The task:
Please write out the final portion of the records below exactly: the line containing "Definition edge_path (d", every line after it, and nothing else.

[Extracted records]
=====

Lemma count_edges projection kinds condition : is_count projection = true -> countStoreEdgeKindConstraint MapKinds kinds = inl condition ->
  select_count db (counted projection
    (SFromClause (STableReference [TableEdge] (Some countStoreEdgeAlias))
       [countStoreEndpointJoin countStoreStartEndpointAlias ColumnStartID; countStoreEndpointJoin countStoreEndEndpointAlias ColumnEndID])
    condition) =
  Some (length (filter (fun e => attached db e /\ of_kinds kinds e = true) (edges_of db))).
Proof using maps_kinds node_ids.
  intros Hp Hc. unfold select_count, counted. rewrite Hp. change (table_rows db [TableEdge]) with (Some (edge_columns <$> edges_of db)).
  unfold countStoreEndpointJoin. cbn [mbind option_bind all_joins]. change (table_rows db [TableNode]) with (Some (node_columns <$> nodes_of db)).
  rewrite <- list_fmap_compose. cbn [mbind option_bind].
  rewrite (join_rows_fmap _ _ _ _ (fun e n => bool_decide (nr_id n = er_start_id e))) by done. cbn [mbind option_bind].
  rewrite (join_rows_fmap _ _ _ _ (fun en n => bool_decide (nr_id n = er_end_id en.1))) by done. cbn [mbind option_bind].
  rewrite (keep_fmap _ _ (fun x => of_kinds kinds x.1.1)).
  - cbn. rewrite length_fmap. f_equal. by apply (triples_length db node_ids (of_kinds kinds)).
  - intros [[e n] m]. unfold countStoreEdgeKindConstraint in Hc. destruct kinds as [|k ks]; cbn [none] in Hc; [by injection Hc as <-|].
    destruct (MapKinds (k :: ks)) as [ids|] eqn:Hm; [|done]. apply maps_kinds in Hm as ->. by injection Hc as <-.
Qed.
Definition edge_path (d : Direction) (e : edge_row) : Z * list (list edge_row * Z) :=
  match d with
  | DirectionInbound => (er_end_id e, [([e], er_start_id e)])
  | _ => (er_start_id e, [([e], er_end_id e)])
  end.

=====

Result for this task:
Definition edge_path (d : Direction) (e : edge_row) : Z * list (list edge_row * Z) :=
  match d with
  | DirectionInbound => (er_end_id e, [([e], er_start_id e)])
  | _ => (er_start_id e, [([e], er_end_id e)])
  end.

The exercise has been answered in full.